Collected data
•••••
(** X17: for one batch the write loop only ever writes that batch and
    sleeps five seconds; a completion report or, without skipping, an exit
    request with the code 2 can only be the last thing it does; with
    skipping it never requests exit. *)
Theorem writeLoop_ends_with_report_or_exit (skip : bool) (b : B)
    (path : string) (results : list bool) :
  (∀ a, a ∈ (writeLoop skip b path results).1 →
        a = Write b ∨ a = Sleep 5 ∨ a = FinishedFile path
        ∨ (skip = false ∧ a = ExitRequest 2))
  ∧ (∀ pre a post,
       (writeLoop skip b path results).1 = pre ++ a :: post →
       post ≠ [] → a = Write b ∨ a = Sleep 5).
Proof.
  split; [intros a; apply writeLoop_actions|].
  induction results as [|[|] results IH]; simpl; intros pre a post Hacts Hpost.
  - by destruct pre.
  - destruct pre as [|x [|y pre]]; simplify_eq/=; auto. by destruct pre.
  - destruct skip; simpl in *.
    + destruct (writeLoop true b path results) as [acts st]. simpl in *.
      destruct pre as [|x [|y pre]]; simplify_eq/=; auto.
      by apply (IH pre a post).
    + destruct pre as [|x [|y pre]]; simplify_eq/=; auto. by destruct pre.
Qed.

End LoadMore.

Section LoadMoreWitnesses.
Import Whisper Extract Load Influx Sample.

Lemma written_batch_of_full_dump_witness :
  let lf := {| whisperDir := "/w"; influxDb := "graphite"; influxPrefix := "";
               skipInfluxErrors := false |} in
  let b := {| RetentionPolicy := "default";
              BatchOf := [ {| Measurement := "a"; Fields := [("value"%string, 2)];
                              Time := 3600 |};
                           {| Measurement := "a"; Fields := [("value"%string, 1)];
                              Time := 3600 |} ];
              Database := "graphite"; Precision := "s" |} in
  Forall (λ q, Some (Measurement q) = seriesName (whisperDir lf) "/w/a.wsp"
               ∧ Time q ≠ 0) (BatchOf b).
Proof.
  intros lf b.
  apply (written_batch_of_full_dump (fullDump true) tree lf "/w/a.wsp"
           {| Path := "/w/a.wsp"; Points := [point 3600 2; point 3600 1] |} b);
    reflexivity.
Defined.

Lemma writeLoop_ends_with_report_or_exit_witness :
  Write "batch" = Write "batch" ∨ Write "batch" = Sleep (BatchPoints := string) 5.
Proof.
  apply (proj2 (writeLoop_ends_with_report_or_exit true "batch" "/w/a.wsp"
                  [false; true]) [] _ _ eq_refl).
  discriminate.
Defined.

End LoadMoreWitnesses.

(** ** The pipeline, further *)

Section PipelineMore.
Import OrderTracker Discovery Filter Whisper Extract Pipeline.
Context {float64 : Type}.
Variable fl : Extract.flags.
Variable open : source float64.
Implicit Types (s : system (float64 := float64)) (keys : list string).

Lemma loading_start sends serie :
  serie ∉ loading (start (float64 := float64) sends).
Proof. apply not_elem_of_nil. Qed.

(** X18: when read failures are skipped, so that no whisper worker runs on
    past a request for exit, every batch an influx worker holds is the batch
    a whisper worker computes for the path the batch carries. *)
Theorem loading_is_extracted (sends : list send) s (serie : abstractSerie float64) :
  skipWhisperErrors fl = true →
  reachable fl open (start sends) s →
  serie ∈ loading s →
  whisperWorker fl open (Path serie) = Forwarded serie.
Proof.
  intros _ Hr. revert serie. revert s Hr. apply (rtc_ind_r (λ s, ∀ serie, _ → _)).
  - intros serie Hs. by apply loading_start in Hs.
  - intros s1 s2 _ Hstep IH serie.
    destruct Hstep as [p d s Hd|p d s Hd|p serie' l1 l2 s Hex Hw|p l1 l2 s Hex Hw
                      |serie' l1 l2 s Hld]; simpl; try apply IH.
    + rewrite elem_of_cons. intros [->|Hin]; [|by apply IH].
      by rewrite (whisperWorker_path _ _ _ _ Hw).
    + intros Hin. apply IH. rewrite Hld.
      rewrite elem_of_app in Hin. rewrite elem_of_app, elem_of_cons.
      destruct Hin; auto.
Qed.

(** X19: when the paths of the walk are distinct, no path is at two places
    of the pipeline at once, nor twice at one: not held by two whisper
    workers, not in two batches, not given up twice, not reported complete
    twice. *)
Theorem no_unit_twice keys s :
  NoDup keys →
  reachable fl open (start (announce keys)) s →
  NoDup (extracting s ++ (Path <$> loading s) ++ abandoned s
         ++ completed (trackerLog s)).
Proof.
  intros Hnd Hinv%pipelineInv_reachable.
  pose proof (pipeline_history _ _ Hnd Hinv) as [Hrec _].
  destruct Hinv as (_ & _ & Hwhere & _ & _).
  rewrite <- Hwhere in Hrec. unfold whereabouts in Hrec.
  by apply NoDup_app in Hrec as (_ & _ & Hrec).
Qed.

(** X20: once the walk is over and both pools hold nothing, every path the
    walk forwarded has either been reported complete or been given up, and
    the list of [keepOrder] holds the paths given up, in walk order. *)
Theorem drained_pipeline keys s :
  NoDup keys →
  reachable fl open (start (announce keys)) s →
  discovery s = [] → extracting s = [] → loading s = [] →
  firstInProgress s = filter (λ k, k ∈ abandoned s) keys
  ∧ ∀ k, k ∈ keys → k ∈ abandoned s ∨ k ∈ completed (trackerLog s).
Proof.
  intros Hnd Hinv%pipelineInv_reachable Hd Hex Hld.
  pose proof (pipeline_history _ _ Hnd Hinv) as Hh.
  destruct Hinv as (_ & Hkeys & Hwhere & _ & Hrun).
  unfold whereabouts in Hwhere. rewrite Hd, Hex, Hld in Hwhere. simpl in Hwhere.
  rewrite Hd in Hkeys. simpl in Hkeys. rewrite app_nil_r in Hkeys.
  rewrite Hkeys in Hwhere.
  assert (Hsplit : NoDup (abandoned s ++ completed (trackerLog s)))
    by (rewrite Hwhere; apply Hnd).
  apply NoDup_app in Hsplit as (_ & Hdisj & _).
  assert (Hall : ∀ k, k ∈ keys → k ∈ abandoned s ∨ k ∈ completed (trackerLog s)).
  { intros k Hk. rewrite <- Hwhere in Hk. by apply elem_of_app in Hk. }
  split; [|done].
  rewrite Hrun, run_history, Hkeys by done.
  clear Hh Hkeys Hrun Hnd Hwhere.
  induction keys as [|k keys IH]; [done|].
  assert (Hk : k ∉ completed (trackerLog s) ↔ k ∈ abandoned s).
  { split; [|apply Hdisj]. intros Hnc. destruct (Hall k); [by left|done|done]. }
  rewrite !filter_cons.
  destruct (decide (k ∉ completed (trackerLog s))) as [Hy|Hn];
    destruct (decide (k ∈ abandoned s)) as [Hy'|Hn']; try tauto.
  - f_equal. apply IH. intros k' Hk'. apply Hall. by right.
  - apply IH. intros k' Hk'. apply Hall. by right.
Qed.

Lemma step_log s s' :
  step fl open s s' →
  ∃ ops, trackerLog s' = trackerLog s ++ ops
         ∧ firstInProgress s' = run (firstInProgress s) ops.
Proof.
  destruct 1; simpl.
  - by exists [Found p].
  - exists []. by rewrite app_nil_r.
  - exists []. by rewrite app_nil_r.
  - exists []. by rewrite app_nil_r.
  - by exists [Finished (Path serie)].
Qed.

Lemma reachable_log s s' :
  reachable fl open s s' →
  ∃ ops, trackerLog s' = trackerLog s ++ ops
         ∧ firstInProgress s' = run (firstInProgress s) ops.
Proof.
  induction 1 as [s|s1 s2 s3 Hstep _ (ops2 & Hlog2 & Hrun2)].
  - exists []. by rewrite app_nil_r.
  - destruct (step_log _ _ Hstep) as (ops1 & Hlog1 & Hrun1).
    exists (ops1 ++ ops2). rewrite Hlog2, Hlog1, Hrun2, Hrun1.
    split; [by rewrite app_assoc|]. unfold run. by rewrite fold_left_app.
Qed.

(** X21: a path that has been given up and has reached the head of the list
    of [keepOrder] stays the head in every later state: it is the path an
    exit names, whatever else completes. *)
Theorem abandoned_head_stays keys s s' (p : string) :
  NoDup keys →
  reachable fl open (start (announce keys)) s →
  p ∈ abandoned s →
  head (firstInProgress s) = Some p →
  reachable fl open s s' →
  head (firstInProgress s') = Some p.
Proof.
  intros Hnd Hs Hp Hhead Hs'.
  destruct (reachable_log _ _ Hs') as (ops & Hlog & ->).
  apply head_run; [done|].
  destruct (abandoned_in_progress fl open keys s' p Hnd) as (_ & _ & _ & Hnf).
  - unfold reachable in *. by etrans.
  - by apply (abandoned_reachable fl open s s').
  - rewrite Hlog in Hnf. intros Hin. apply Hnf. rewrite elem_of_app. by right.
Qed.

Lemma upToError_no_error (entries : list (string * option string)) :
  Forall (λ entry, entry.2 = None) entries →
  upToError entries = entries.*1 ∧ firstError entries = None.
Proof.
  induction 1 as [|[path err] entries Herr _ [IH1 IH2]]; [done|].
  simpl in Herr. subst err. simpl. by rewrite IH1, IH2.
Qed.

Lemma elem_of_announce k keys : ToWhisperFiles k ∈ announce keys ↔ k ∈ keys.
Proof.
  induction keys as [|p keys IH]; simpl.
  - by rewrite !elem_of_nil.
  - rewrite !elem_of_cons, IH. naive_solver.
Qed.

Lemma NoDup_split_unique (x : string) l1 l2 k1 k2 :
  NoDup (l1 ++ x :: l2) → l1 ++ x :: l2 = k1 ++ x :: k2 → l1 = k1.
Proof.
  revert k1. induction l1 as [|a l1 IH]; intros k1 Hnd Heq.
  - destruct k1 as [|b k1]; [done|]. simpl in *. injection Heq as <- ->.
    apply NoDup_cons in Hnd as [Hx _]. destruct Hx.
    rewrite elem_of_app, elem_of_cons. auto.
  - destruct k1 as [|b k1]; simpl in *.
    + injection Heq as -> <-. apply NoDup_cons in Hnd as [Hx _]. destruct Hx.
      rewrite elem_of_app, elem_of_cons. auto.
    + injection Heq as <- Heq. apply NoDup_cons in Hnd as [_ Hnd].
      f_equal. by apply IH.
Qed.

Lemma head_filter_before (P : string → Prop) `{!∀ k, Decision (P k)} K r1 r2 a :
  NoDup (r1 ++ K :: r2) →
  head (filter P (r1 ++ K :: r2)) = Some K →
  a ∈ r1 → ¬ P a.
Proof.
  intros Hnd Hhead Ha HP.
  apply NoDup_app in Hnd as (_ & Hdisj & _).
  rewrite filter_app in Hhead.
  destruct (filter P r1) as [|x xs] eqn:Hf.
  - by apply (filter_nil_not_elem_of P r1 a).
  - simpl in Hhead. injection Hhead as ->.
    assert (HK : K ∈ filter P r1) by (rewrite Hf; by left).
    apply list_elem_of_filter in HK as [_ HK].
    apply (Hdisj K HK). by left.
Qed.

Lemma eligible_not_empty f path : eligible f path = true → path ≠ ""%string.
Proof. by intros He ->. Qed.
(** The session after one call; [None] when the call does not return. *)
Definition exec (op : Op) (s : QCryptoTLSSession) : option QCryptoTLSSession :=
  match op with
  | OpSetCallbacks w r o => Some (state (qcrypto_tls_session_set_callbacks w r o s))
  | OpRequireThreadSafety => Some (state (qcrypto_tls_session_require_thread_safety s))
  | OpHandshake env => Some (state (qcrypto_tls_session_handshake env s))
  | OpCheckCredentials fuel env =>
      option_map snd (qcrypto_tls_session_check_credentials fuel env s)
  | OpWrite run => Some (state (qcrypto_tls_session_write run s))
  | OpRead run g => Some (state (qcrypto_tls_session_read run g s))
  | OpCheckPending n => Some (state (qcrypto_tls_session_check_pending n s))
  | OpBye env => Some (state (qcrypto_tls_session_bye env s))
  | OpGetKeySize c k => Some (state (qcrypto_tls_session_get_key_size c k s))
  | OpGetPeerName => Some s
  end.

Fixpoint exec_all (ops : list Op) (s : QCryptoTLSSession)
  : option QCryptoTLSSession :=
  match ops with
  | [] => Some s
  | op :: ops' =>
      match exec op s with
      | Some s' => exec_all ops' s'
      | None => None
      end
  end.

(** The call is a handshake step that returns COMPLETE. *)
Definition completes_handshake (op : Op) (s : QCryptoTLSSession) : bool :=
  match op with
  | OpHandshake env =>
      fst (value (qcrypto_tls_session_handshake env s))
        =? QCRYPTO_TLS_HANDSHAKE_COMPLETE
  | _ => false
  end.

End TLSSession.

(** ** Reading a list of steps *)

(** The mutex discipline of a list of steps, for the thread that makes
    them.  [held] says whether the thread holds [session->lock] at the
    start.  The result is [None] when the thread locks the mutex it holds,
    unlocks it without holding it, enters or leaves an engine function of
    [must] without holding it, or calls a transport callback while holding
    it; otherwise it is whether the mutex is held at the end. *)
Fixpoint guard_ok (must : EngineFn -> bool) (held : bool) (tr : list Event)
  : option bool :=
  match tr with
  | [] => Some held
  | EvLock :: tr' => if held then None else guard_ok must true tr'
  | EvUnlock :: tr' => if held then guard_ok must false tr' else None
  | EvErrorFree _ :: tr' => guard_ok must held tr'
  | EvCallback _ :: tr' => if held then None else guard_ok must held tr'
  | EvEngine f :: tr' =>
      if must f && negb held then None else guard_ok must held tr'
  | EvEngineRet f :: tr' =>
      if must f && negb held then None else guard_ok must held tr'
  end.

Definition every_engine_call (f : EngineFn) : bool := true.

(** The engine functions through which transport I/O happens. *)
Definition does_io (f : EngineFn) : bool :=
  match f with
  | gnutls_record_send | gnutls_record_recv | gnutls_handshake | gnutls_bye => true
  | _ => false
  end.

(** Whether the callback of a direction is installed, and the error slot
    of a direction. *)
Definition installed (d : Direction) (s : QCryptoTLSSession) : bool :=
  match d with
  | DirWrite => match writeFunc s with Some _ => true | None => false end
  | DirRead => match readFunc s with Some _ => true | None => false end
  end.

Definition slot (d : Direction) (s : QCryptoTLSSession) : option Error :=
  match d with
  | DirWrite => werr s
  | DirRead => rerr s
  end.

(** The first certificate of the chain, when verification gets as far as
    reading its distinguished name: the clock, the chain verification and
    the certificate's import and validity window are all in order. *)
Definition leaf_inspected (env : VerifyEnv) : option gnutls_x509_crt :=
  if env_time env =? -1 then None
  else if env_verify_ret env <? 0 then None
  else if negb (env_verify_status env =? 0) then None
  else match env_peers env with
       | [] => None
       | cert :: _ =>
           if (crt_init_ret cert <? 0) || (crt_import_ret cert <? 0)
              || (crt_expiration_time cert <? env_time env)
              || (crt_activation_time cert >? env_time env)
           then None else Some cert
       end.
•••••
Exercise
Copy the lines above exactly. Start with the line containing "(state (qcrypto_tls_session_require_thread_safety s))", end with the line containing "(qcrypto_tls_session_check_pending n s))", and include both.

Answer for this exercise
  | OpRequireThreadSafety => Some (state (qcrypto_tls_session_require_thread_safety s))
  | OpHandshake env => Some (state (qcrypto_tls_session_handshake env s))
  | OpCheckCredentials fuel env =>
      option_map snd (qcrypto_tls_session_check_credentials fuel env s)
  | OpWrite run => Some (state (qcrypto_tls_session_write run s))
  | OpRead run g => Some (state (qcrypto_tls_session_read run g s))
  | OpCheckPending n => Some (state (qcrypto_tls_session_check_pending n s))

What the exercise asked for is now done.